ACM - "The dad does come off as horrible." He does. I used to also. I would pick up the kids and they would tell me that mommy had planned them this wonderful activity, and I wasn't even going to let them go. It was my half of the summer, during which paradise lay, until I ruined it for them. Finally the judge asked her, "Do you have any idea how damaging, how unfair it is to your children and your ex-husband to dangle activities in front of them and force him to be the bad guy when he's just exercising his custody rights?" Blank look. "You don't, do you?" Then he ordered her to quit scheduling during my time. She did not quit and she did not stop informing them of what delights would have awaited them if I had not spoiled all. How that came out is another story. I'd just take the portrait of the daddy as a turd cum grano salis - if you like salt on turds. Maybe he is and maybe he is not. There's something about that double-layer of femail, like hauberk and plate, between him and his kid, that gets me wondering. I'd suggest it's just another piece of evidence that a newspaper habit is doing us no good, as citizens, as a republic.

DH said...

It seems to me that this article contains just enough info to raise a stir but not enough to form an opinion.

That said, I find myself in much the same position. This March my 15 year old daughter was diagnosed with Hodgkins Lymphoma. The outpouring of generousity toward her and other children with cancer has been unbelievable.

Phoenix Childrens Hospital, where she is being treated, gave her a rolling suitcase filled with goodies like a Nintendo DS and a portable DVD player; but we gave it back explaining that my daughter would do just fine with her new ipad and her laptop.

I make a pretty good living and I have health insurance. Her illness has been tough in many ways, but financially is not one of them.

But everyday, I see that a lot of the other kids at the hospital don't have anything. I would much prefer to see the hospital's limited charitable resources go to them.
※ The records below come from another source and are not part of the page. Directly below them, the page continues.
(* ===== verification/DList.v ===== *)
(** * DList: the circular doubly-linked list of [include/list.h] and [utility/list.c]

    Pointers are modelled: a heap maps the address of a [struct list_head] to
    its two fields, a NULL pointer is [None], and every access through a
    pointer can fault.  The predicate [ring] says that a head and a list of
    elements are linked in a circle; the theorems say that the C routines,
    which only swing pointers, implement the operations on the list. *)
From S2P Require Import Prelude.

(** ** Data *)
Notation loc := nat.

Record list_head := ListHead { lh_prev : option loc; lh_next : option loc }.

Notation dheap := (gmap loc list_head).

Definition LIST_NULL : Z := -1.
Definition LIST_SUCCESS : Z := 1.

(** ** Field accesses through a pointer *)
Definition deref (p : option loc) : M dheap list_head :=
  λ σ, match p with
       | None => Fault NullDeref
       | Some l => match σ !! l with Some n => Ok (n, σ) | None => Fault UseAfterFree end
       end.

Definition set_prev (p v : option loc) : M dheap unit :=
  n <- deref p ;; modify (λ σ, <[default 0%nat p := ListHead v (lh_next n)]> σ).
Definition set_next (p v : option loc) : M dheap unit :=
  n <- deref p ;; modify (λ σ, <[default 0%nat p := ListHead (lh_prev n) v]> σ).

Definition is_null (p : option loc) : bool := match p with None => true | Some _ => false end.

(** ** include/list.h: initialisation and tests *)
Definition INIT_LIST_HEAD (h : option loc) : M dheap unit :=
  set_next h h ;;; set_prev h h.
Definition INIT_LIST_ELM (le : option loc) : M dheap unit :=
  set_next le None ;;; set_prev le None.
Definition list_empty (h : option loc) : M dheap bool :=
  n <- deref h ;; ret (bool_decide (h = lh_next n)).
Definition list_first (h : option loc) : M dheap (option loc) :=
  n <- deref h ;; ret (lh_next n).
Definition list_unattached (le : option loc) : M dheap bool :=
  n <- deref le ;; ret (is_null (lh_next n) && is_null (lh_prev n)).

(** ** utility/list.c *)
Definition listelm_detach (prev next : option loc) : M dheap Z :=
  set_prev next prev ;;; set_next prev next ;;; ret LIST_SUCCESS.

Definition listelm_add (le prev next : option loc) : M dheap Z :=
  set_next prev le ;;; set_prev le prev ;;; set_next le next ;;; set_prev next le ;;;
  ret LIST_SUCCESS.

Definition list_add (head le : option loc) : M dheap Z :=
  if is_null head || is_null le then ret LIST_NULL else
  n <- deref head ;;
  listelm_add le head (lh_next n) ;;;
  ret LIST_SUCCESS.

Definition list_add_tail (head le : option loc) : M dheap Z :=
  if is_null head || is_null le then ret LIST_NULL else
  n <- deref head ;;
  listelm_add le (lh_prev n) head ;;;
  ret LIST_SUCCESS.

Definition list_del (le : option loc) : M dheap Z :=
  if is_null le then ret LIST_NULL else
  unattached <- list_unattached le ;;
  if unattached : bool then ret LIST_NULL else
  n <- deref le ;;
  listelm_detach (lh_prev n) (lh_next n) ;;;
  set_prev le None ;;; set_next le None ;;;
  ret LIST_SUCCESS.

Definition list_del_init (le : option loc) : M dheap Z :=
  r <- list_del le ;;
  set_prev le le ;;; set_next le le ;;;
  ret r.

(** [list_for_each (curr, head) body]: [body] sees the address of each element. *)
Fixpoint list_for_each_from {A} (fuel : nat) (curr head : option loc)
    (body : option loc → A → M dheap A) (a : A) : M dheap (option A) :=
  match fuel with
  | O => ret None
  | S fuel =>
      if bool_decide (curr = head) then ret (Some a) else
      a <- body curr a ;;
      n <- deref curr ;;
      list_for_each_from fuel (lh_next n) head body a
  end.
Definition list_for_each {A} (fuel : nat) (head : option loc)
    (body : option loc → A → M dheap A) (a : A) : M dheap (option A) :=
  n <- deref head ;; list_for_each_from fuel (lh_next n) head body a.

(** [list_for_each_safe (pos, tmp, head) body]: the successor is read before the body runs. *)
Fixpoint list_for_each_safe_from {A} (fuel : nat) (pos tmp head : option loc)
    (body : option loc → A → M dheap A) (a : A) : M dheap (option A) :=
  match fuel with
  | O => ret None
  | S fuel =>
      if bool_decide (pos = head) then ret (Some a) else
      a <- body pos a ;;
      n <- deref tmp ;;
      list_for_each_safe_from fuel tmp (lh_next n) head body a
  end.
Definition list_for_each_safe {A} (fuel : nat) (head : option loc)
    (body : option loc → A → M dheap A) (a : A) : M dheap (option A) :=
  n <- deref head ;;
  m <- deref (lh_next n) ;;
  list_for_each_safe_from fuel (lh_next n) (lh_next m) head body a.

(** [free] of the structure that embeds the element. *)
Definition free (p : option loc) : M dheap unit :=
  match p with
  | None => ret tt
  | Some l => deref p ;;; modify (delete l)
  end.

(** The traversal that unlinks and frees the elements satisfying [P]: the loop
    of [__peer_id_list_destroy] (every element) and of [file_table_delete_owner]
    (the owners with a given address). *)
Definition list_remove_if (P : loc → bool) (fuel : nat) (head : option loc) :
    M dheap (option unit) :=
  list_for_each_safe fuel head
    (λ pos _, if P (default 0%nat pos) then list_del pos ;;; free pos else ret tt) tt.

(** ** The representation predicate *)

Definition nx (σ : dheap) (l : loc) : option (option loc) := lh_next <$> σ !! l.
Definition pv (σ : dheap) (l : loc) : option (option loc) := lh_prev <$> σ !! l.

(** [a] and [b] are neighbours: each points to the other. *)
Definition link (σ : dheap) (a b : loc) : Prop :=
  nx σ a = Some (Some b) ∧ pv σ b = Some (Some a).

Fixpoint path (σ : dheap) (l : list loc) : Prop :=
  match l with
  | a :: (b :: _) as t => link σ a b ∧ path σ t
  | _ => True
  end.

Definition ring (σ : dheap) (h : loc) (l : list loc) : Prop :=
  path σ (h :: l ++ [h]) ∧ NoDup (h :: l).

(** The cells outside [l] are untouched. *)
Definition frame (l : list loc) (σ σ' : dheap) : Prop :=
  ∀ x, x ∉ l → σ' !! x = σ !! x.

(** ** Lemmas: single accesses *)
Definition upd_next (l : loc) (v : option loc) : dheap → dheap :=
  alter (λ n, ListHead (lh_prev n) v) l.
Definition upd_prev (l : loc) (v : option loc) : dheap → dheap :=
  alter (λ n, ListHead v (lh_next n)) l.

Lemma nx_upd_next σ l v x :
  nx (upd_next l v σ) x = if decide (l = x) then (λ _, v) <$> nx σ x else nx σ x.
Proof. rw /nx /upd_next lookup_alter. case_decide; [subst; by destruct (σ !! _)|done]. Qed.
Lemma pv_upd_next σ l v x : pv (upd_next l v σ) x = pv σ x.
Proof. rw /pv /upd_next lookup_alter. case_decide; [subst; by destruct (σ !! _)|done]. Qed.
Lemma pv_upd_prev σ l v x :
  pv (upd_prev l v σ) x = if decide (l = x) then (λ _, v) <$> pv σ x else pv σ x.
Proof. rw /pv /upd_prev lookup_alter. case_decide; [subst; by destruct (σ !! _)|done]. Qed.
Lemma nx_upd_prev σ l v x : nx (upd_prev l v σ) x = nx σ x.
Proof. rw /nx /upd_prev lookup_alter. case_decide; [subst; by destruct (σ !! _)|done]. Qed.
Lemma upd_next_ne σ l v x : l ≠ x → upd_next l v σ !! x = σ !! x.
Proof. apply lookup_alter_ne. Qed.
Lemma upd_prev_ne σ l v x : l ≠ x → upd_prev l v σ !! x = σ !! x.
Proof. apply lookup_alter_ne. Qed.
Lemma upd_next_is_Some σ l v x : is_Some (upd_next l v σ !! x) ↔ is_Some (σ !! x).
Proof. apply lookup_alter_is_Some. Qed.
Lemma upd_prev_is_Some σ l v x : is_Some (upd_prev l v σ !! x) ↔ is_Some (σ !! x).
Proof. apply lookup_alter_is_Some. Qed.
I dont think I'm a grinch because my daughter is not going without. When Make a Wish contacted her, she decided she wanted to go to Italy, but I'll be happy to take her myself on my own dime. I've seen too many sick children who could use the money for basic necessities to allow myself to accept their generous offer.

I hope thats also true of the situation the NY Post wrote about; unfortunately they didn't see fit to give enough info to know for sure.

K said...

Good for the dad. We made the same decision eight years ago. Our daughter was born with a common heart defect. She had open heart surgery, got it fixed, recovered, and is now normal. In the midst of that, we were invited to have her "Make a Wish." We declined. Make a Wish should BE what their advertising says ... for children with incurable life-threatening illnesses. They deceive and we declined to participate. We also educate others about what we have learned about Make-a-Wish and urge people to donate elsewhere. I suggest the Ronald McDonald Houses ... now they actually DO what they say they do and it helps seriously ill children and their families.